Ciri ketakwaan yang perlu dikembangkan, merujuk kepada QS Al-Baqarah/: 2-4,
yakni:
1. Selalu mengimani Zat Yang AlGhaib (yaitu selalu berzikir kepada-Nya, selalu
mengingat-ingat-Nya)
2. Selalu mendirikan salat dengan khusyuk yakni salat yang ada zikirnya (selama
salat mengingat Tuhan, tidak mengingat selain Tuhan) agar terhindar dari salat
sāhun (lalai, tidak ada zikirnya) sehingga salat yang dilaksanakan berdampak
yaitu dapat menghindarkan perbuatan keji dan mungkar
3. Selalu meng-infāqkan harta (milik Tuhan yang dititipkan kepadanya) sehingga
dirinya sadar bahwa harta dunia itu hanyalah ujian dari Allah untuk dipergunakan
di jalan Tuhan, bukannya untuk besenang-senang memperturutkan nafsu dan
syahwat
4. Menjadikan Al-Quran sebagai pedoman hidup (untuk berjalan di atas shirāthal
mustaqīm) dan sebagai pedoman mati, agar ketika mengalami kematian – yang
hanya satu kali terjadi – dapat mati dengan selamat (ḫusnul khātimah) dan
terhindar dari mati sesat (su`ul khātimah)

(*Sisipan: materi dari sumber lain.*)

Lemma lookup_copies src offs m i :
  Forall (fun off => (off + 8 <= length m)%nat /\ (off + 8 <= length src)%nat) offs ->
  (in_words offs i -> run_stores m (copies src offs) !! i = src !! i) /\
  (~ in_words offs i -> run_stores m (copies src offs) !! i = m !! i).
Proof.
  revert m. induction offs as [|off offs IH]; intros m HF.
  - split; [intros (? & ? & _); set_solver|done].
  - apply Forall_cons in HF as [[Hm Hs] HF]. cbn [copies fmap list_fmap run_stores foldl].
    destruct (IH (apply_store m (off, load64 off src))) as [IHin IHout].
    { eapply Forall_impl; [exact HF|]. intros o. rewrite length_apply_store. done. }
    fold (copies src offs). fold (run_stores (apply_store m (off, load64 off src)) (copies src offs)).
    destruct (decide (Exists (fun o => (o <= i < o + 8)%nat) offs)) as [Hex|Hex]; rewrite Exists_exists in Hex.
    + split; intros Hi; [apply IHin; destruct Hex as (o & ? & ?); by exists o|].
      destruct Hi. destruct Hex as (o & ? & ?). exists o. split; [by right|done].
    + assert (~ in_words offs i) as Hn by (intros (o & ? & ?); apply Hex; eauto).
      rewrite (IHout Hn), lookup_store_copy by done. split.
      * intros (o & [->|Ho]%elem_of_cons & Hr); [by rewrite decide_True|]. destruct Hn. by exists o.
      * intros Hi. rewrite decide_False; [done|]. intros Hr. apply Hi. exists off. split; [left|done].
Qed.

Lemma elem_mem_states m sts m' :
  m' ∈ mem_states m sts <-> exists l1 l2, sts = l1 ++ l2 /\ m' = run_stores m l1.
Proof.
  revert m. induction sts as [|st sts IH]; intros m; simpl.
  - rewrite list_elem_of_singleton. split; [intros ->; by exists [], []|].
    intros ([|] & l2 & ? & ->); done.
  - rewrite elem_of_cons, IH. split.
    + intros [->|(l1 & l2 & -> & ->)]; [by exists [], (st :: sts)|by exists (st :: l1), l2].
    + intros ([|st' l1] & l2 & He & ->); [by left|]. injection He as -> ->. right. by exists l1, l2.
Qed.

(** ** The header bytes *)

(** The first 192 bytes of every encoded page are the same. *)
Definition header_page : list byte :=
  match put_fields header_snapshot zero_page header_layout with Ok p => p | Err _ => [] end.
Lemma header_any s : put_fields s zero_page header_layout = Ok header_page.
Proof. vm_compute. reflexivity. Qed.

Lemma length_header_page : length header_page = 4096%nat.
Proof. vm_compute. reflexivity. Qed.

Lemma header_page_major : holds_major header_page = true.
Proof. vm_compute. reflexivity. Qed.
Lemma header_page_words :
  le_word (slice 10 2 header_page) = PageABIMinor /\ le_word (slice 16 4 header_page) = pageBodySize.
Proof. split; [|unfold pageBodySize; rewrite pageBodyEnd_val]; vm_compute; reflexivity. Qed.

Lemma encode_header_bytes dst s p i : EncodePage dst s = Ok p -> (i < 192)%nat -> p !! i = header_page !! i.
Proof.
  intros (_ & _ & page & Hp & ->)%EncodePage_Ok Hi.
  pose proof (put_fields_length _ _ _ _ Hp) as Hl. rewrite length_zero_page in Hl. rewrite lookup_app_l by lia.
  rewrite layout_split, put_fields_app, header_any in Hp. cbn [res_bind] in Hp.
  apply (put_fields_before _ _ _ _ 192 i Hp); [lia|apply body_laid|lia].
Qed.

Definition fresh_page : list byte := match encodeHeader zero_page with Ok p => p | Err _ => [] end.
Lemma encodeHeader_Ok : encodeHeader zero_page = Ok fresh_page.
Proof. unfold fresh_page. destruct (encodeHeader zero_page) as [p|e] eqn:E; [done|]. vm_compute in E. discriminate E. Qed.

#[global] Opaque header_page fresh_page.

Lemma load64_ext off m m' :
  (forall i, (off <= i < off + 8)%nat -> m !! i = m' !! i) -> load64 off m = load64 off m'.
Proof. intros H. unfold load64. f_equal. by apply slice_ext. Qed.

Lemma header_order_val b :
  header_order b = [56; 48; 40; 32; 24]%nat ++ (if b then [8; 16]%nat else [16; 8]%nat) ++ [0%nat].
Proof. destruct b; vm_compute; reflexivity. Qed.

Lemma header_offs b : Forall (fun off => (off + 8 <= 64)%nat /\ Nat.divide 8 off) (header_order b).
Proof.
  rewrite header_order_val.
  destruct b; cbn [app]; repeat (apply Forall_cons; split; [split; [lia|apply Nat.Lcm0.mod_divide; reflexivity]|]);
    by apply Forall_nil.
Qed.

Definition shrinks (m : list byte) : bool := holds_major m && (pageBodySize <? read_u32 m "bodySize").
Definition page_seq (m : list byte) : Z := load64 64 m.
Definition page_epoch (m : list byte) : Z := load64 128 m.
(** The even seq at or after [n]. *)
Definition even_up (n : Z) : Z := if n mod 2 =? 1 then n + 1 else n.

Lemma copies_ext src src' offs :
  (forall off, off ∈ offs -> load64 off src = load64 off src') -> copies src offs = copies src' offs.
Proof. intros H. apply list_fmap_ext. intros k off Hk. f_equal. apply H. by eapply list_elem_of_lookup_2. Qed.

(** [Resume] never fails, and what it stores is the header. *)
Lemma Resume_Ok w m :
  Resume w m = Ok (mkPageWriter (u64 (even_up (if holds_major m then page_seq m else 0)))
                     (if holds_major m then page_epoch m else 0) true (pw_last w) false,
                   copies header_page (header_order (shrinks m))).
Proof.
  unfold Resume. rewrite encodeHeader_Ok. cbn [res_bind].
  change ((fun off => (off, load64 off fresh_page)) <$> header_order _) with (copies fresh_page (header_order (shrinks m))).
  rewrite (copies_ext fresh_page header_page (header_order (shrinks m))).
  - unfold even_up, page_seq, page_epoch. change (Z.to_nat PageSeqOffset) with 64%nat.
    change (Z.to_nat PageNotifyEpochOffset) with 128%nat. destruct (holds_major m); [|reflexivity].
    destruct (load64 64 m mod 2 =? 1); [reflexivity|]. by rewrite (u64_small (load64 64 m)) by apply word_range.
  - intros off Hoff.
    apply load64_ext. intros i Hi. apply (encode_header_bytes zero_page header_snapshot); [apply encodeHeader_Ok|].
    pose proof (header_offs (shrinks m)) as HF. rewrite Forall_forall in HF. specialize (HF off Hoff). lia.
Qed.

5. Mempersiapkan bekal yang maksimal untuk memasuki hari akhir, sebagaimana
bekal yang dipersiapkan oleh para nabi dan para wali kekasih Allah. Bekal yang
dimaksud terutama: (a) iman yang benar dan kokoh, (b) ibadah yang benar,
ikhlas, dan sungguh-sungguh, serta bebas dari watak sombong (takabbur),
bangga diri („ujub), riya` (derajatnya ingin diakui orang), dan sum’ah (amal-amal
baiknya ingin terdengar oleh orang), (c) amal saleh yang mencapai tingkat ihsan,
dan (d) selalu berusaha memerangi nafsu dan watak „aku‟nya.
3.1 Kesimpulan
Kota Samarra sebagai ibukota baru dibangun pada masa khalifah al Muttasim,
karena melihat terjadinya perang saudara di Baghdad dan merusak beberapa bagian
kota. Sehingga Al Muttasim bermaksud untuk menciptakan suasana kondusif warganya
di wilayah baru. Sebagai anak dari al Mutassim, al Mutawakkil diberikan tanggungjawab
untuk mengembangkan kota Samarra. Masjid Agung al Mutawakkil menjadi bukti
kekuasaan kekhalifahan Islam. Arsitektur masjid yang raksasa menyiratkan kebesaran,
kemegahan dan eksistensi kekhalifahan terhadap kota Samarra kala itu. Peradaban
kota yang maju ditunjukkan melalui rekayasa struktur minaret Malwiya yang unik. Dari
peperangan yang terjadi, minaret Malwiya dapat berfungsi untuk mengawasi lingkungan
sekitar, hal ini didukung oleh tinggi minaret minaret yang mencapat 52 meter,
mendukung maksud al Mutassim dalam memberikan kota yang layak bagi
masyarakatnya.
3.2 Saran
Dengan mempelajari pengaruh budaya lain pada desain arsitektur masjid
Samara di Irak, maka kita akan lebih mengetahui hal-hal mengenai Arsitektur di masa
lampu. Hal tersebut bertujuan agar kita lebih mengenal perkembangan seni bina yang
terjadi. Dengan sejarah ini setidaknya kita bisa mengambil intisari ataupun
pemahaman-pemahaman yang berkaitan dengan desain-desain masjid ini ataupun
menerapkan hal-hal yang ada di dalam arsitektur masjid ini ke dalam desain-desain
yang akan kita buat. Dan lebih mengetahui bahwa desain masjid itu tidak mutlak harus
sesuai dengan apa yang telah terstigma oleh masyarakat pada umumnya.